DIRECTIONS FOR THIS TASK
Report all lines in the records that hold the string "Invalid".

[Saved data entries]
Lemma find_by_id_None o coll :
  o ∉ map _id coll -> List.find (matches (by_id o)) coll = None.
Proof.
  induction coll as [|d coll IH]; simpl; [done|].
  intros H. apply not_elem_of_cons in H as [H1 H2].
  rewrite matches_by_id, bool_decide_false by congruence. auto.
Qed.

Lemma find_by_id_Some o coll d :
  List.find (matches (by_id o)) coll = Some d -> d ∈ coll /\ _id d = o.
Proof.
  induction coll as [|x coll IH]; simpl; [done|].
  rewrite matches_by_id. case_bool_decide as E.
  - intros [= <-]. split; [left | done].
  - intros H. destruct (IH H). split; [now right | done].
Qed.

Lemma find_by_id_new o coll x :
  o ∉ map _id coll ->
  List.find (matches (by_id o)) (coll ++ [mk_Document o x]) = Some (mk_Document o x).
Proof.
  induction coll as [|d coll IH]; simpl.
  - intros _. rewrite matches_by_id. simpl. now rewrite bool_decide_true.
  - intros H. apply not_elem_of_cons in H as [H1 H2].
    rewrite matches_by_id, bool_decide_false by congruence. auto.
Qed.

(** ** The store *)

Lemma insert_one_generated x w :
  oid_source w (oid_count w) ∉ map _id (tasks w) ->
  insert_one None x w =
  (Return (oid_source w (oid_count w)),
   mk_World (tasks w ++ [mk_Document (oid_source w (oid_count w)) x])
            (S (store_calls w)) (clock w) (clock_reads w)
            (oid_source w) (S (oid_count w))).
Proof.
  intros H. unfold insert_one. run_monad.
  now rewrite bool_decide_false.
Qed.

Lemma insert_one_supplied o x w :
  o ∉ map _id (tasks w) ->
  insert_one (Some o) x w =
  (Return o,
   mk_World (tasks w ++ [mk_Document o x])
            (S (store_calls w)) (clock w) (clock_reads w)
            (oid_source w) (oid_count w)).
Proof.
  intros H. unfold insert_one. run_monad.
  now rewrite bool_decide_false.
Qed.

Lemma insert_one_duplicate o x w :
  o ∈ map _id (tasks w) ->
  insert_one (Some o) x w =
  (Raise DuplicateKeyError,
   mk_World (tasks w) (S (store_calls w)) (clock w) (clock_reads w)
            (oid_source w) (oid_count w)).
Proof.
  intros H. unfold insert_one. run_monad.
  now rewrite bool_decide_true.
Qed.

Lemma delete_first_None o coll :
  o ∉ map _id coll -> delete_first (by_id o) coll = (coll, 0).
Proof.
  induction coll as [|d coll IH]; simpl; [done|].
  intros H. apply not_elem_of_cons in H as [H1 H2].
  rewrite matches_by_id, bool_decide_false by congruence.
  now rewrite IH.
Qed.

Lemma delete_first_count q coll :
  snd (delete_first q coll) = 0 \/ snd (delete_first q coll) = 1.
Proof.
  induction coll as [|d coll IH]; simpl; [now left|].
  destruct (matches q d); [now right|].
  destruct (delete_first q coll); simpl in *. exact IH.
Qed.

Lemma delete_first_subset q coll i :
  i ∈ map _id (fst (delete_first q coll)) -> i ∈ map _id coll.
Proof.
  induction coll as [|d coll IH]; simpl; [done|].
  destruct (matches q d); simpl.
  - intros H. now right.
  - destruct (delete_first q coll) as [r n]; simpl in *.
    intros [->|H]%elem_of_cons; [left | right; auto].
Qed.

(** Once one document with identifier [o] is deleted from a collection whose
    identifiers are unique, none is left. *)
Lemma delete_first_removes o coll :
  NoDup (map _id coll) ->
  snd (delete_first (by_id o) coll) = 1 ->
  (o ∉ map _id (fst (delete_first (by_id o) coll)))
  /\ NoDup (map _id (fst (delete_first (by_id o) coll))).
Proof.
  induction coll as [|d coll IH]; simpl; intros Hnd.
  - intros H; lia.
  - apply NoDup_cons in Hnd as [Hd Hnd].
    rewrite matches_by_id. case_bool_decide as E; simpl.
    + intros _. subst o. done.
    + pose proof (delete_first_subset (by_id o) coll) as Hsub.
      destruct (delete_first (by_id o) coll) as [r n] eqn:Er. simpl in *.
      intros ->. destruct (IH Hnd eq_refl) as [H1 H2].
      split.
      * apply not_elem_of_cons. split; [congruence | done].
      * apply NoDup_cons. split; [|done]. intros Hin. apply Hd. auto.
Qed.

Lemma delete_one_run q w :
  delete_one q w =
  (Return (snd (delete_first q (tasks w))),
   mk_World (fst (delete_first q (tasks w))) (S (store_calls w)) (clock w)
            (clock_reads w) (oid_source w) (oid_count w)).
Proof.
  unfold delete_one. run_monad. destruct (delete_first q (tasks w)). reflexivity.
Qed.

Lemma update_one_run q l w :
  update_one q l w =
  (Return (snd (update_first q l (tasks w))),
   mk_World (fst (update_first q l (tasks w))) (S (store_calls w)) (clock w)
            (clock_reads w) (oid_source w) (oid_count w)).
Proof.
  unfold update_one. run_monad. destruct (update_first q l (tasks w)). reflexivity.
Qed.

Lemma update_first_None o l coll :
  o ∉ map _id coll -> update_first (by_id o) l coll = (coll, 0).
Proof.
  induction coll as [|d coll IH]; simpl; [done|].
  intros H. apply not_elem_of_cons in H as [H1 H2].
  rewrite matches_by_id, bool_decide_false by congruence.
  now rewrite IH.
Qed.

(** [update_one] rewrites the first document that [find_one] returns, and
    [find_one] then returns the rewritten document. *)
Lemma update_first_found o l coll d :
  List.find (matches (by_id o)) coll = Some d ->
  snd (update_first (by_id o) l coll) = 1 /\
  List.find (matches (by_id o)) (fst (update_first (by_id o) l coll))
  = Some (mk_Document (_id d) (apply_sets l (data d))) /\
  map _id (fst (update_first (by_id o) l coll)) = map _id coll.
Proof.
  induction coll as [|x coll IH]; simpl; [done|].
  destruct (matches (by_id o) x) eqn:E.
  - intros [= ->]. simpl. rewrite matches_by_id in *. simpl. now rewrite E.
  - intros H. destruct (IH H) as (H1 & H2 & H3).
    destruct (update_first (by_id o) l coll) as [r n]. simpl in *.
    rewrite E. now rewrite H3.
Qed.

Lemma bind_delete_one {B} q (f : Z -> M B) w :
  (delete_one q ≫= f) w
  = f (snd (delete_first q (tasks w)))
      (with_tasks (fst (delete_first q (tasks w))) (advance 0 1 w)).
Proof. erewrite bind_Return; [reflexivity|]. rewrite delete_one_run. world_eq. Qed.

Lemma bind_update_one {B} q l (f : Z -> M B) w :
  (update_one q l ≫= f) w
  = f (snd (update_first q l (tasks w)))
      (with_tasks (fst (update_first q l (tasks w))) (advance 0 1 w)).
Proof. erewrite bind_Return; [reflexivity|]. rewrite update_one_run. world_eq. Qed.

Lemma tasks_with_tasks l w : tasks (with_tasks l w) = l.
Proof. reflexivity. Qed.

Lemma clock_with_tasks l w : clock (with_tasks l w) = clock w.
Proof. reflexivity. Qed.

Lemma clock_reads_with_tasks l w : clock_reads (with_tasks l w) = clock_reads w.
Proof. reflexivity. Qed.

Lemma advance_with_tasks c s l w :
  advance c s (with_tasks l w) = with_tasks l (advance c s w).
Proof. reflexivity. Qed.

#[local] Hint Rewrite @bind_delete_one @bind_update_one tasks_with_tasks
  clock_with_tasks clock_reads_with_tasks advance_with_tasks : run.

(** ** Get, Update and Delete *)

Lemma get_task_malformed task_id w :
  is_valid task_id = false ->
  get_task task_id w = (Raise (HTTPException 400 "Invalid task ID format"), w).
Proof. intros H. unfold get_task. now rewrite H. Qed.

Lemma update_task_malformed task_id tu w :
  is_valid task_id = false ->
  update_task task_id tu w = (Raise (HTTPException 400 "Invalid task ID format"), w).
Proof. intros H. unfold update_task. now rewrite H. Qed.

Lemma delete_task_malformed task_id w :
  is_valid task_id = false ->
  delete_task task_id w = (Raise (HTTPException 400 "Invalid task ID format"), w).
Proof. intros H. unfold delete_task. now rewrite H. Qed.

Lemma get_task_missing task_id oid w :
  ObjectId_new task_id = Return oid ->
  oid ∉ map _id (tasks w) ->
  get_task task_id w = (Raise (HTTPException 404 "Task not found"), advance 0 1 w).
Proof.
  intros Hoid Hno. unfold get_task.
  rewrite (ObjectId_new_is_valid _ _ Hoid), Hoid. simpl negb. cbv iota.
  apply except_reraise_HTTP.
  step. rewrite (find_by_id_None _ _ Hno).
  unfold raise. world_eq.
Qed.

Lemma delete_task_run task_id oid w :
  ObjectId_new task_id = Return oid ->
  delete_task task_id w =
  (if snd (delete_first (by_id oid) (tasks w)) =? 0
   then Raise (HTTPException 404 "Task not found")
   else Return (DeleteResponse.mk "Task deleted successfully" task_id),
   mk_World (fst (delete_first (by_id oid) (tasks w))) (S (store_calls w))
            (clock w) (clock_reads w) (oid_source w) (oid_count w)).
Proof.
  intros Hoid. unfold delete_task.
  rewrite (ObjectId_new_is_valid _ _ Hoid), Hoid. simpl negb. cbv iota.
  destruct (snd (delete_first (by_id oid) (tasks w)) =? 0) eqn:E.
  - apply except_reraise_HTTP. step. rewrite E. world_eq.
  - apply except_reraise_Return. step. rewrite E. world_eq.
Qed.

Lemma delete_task_missing task_id oid w :
  ObjectId_new task_id = Return oid ->
  oid ∉ map _id (tasks w) ->
  delete_task task_id w = (Raise (HTTPException 404 "Task not found"), advance 0 1 w).
Proof.
  intros Hoid Hno. rewrite (delete_task_run _ _ _ Hoid).
  rewrite (delete_first_None _ _ Hno). simpl. world_eq.
Qed.

Lemma update_task_missing task_id oid tu w :
  ObjectId_new task_id = Return oid ->
  oid ∉ map _id (tasks w) ->
  update_data_of tu <> [] ->
  update_task task_id tu w = (Raise (HTTPException 404 "Task not found"), advance 1 1 w).
Proof.
  intros Hoid Hno Hne. unfold update_task.
  rewrite (ObjectId_new_is_valid _ _ Hoid), Hoid. simpl negb. cbv iota.
  destruct (update_data_of tu) as [|e l] eqn:E; [done|].
  apply except_reraise_HTTP.
  step. rewrite (update_first_None _ _ _ Hno). simpl.
  world_eq.
Qed.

ANSWER BELOW
  get_task task_id w = (Raise (HTTPException 400 "Invalid task ID format"), w).
  update_task task_id tu w = (Raise (HTTPException 400 "Invalid task ID format"), w).
  delete_task task_id w = (Raise (HTTPException 400 "Invalid task ID format"), w).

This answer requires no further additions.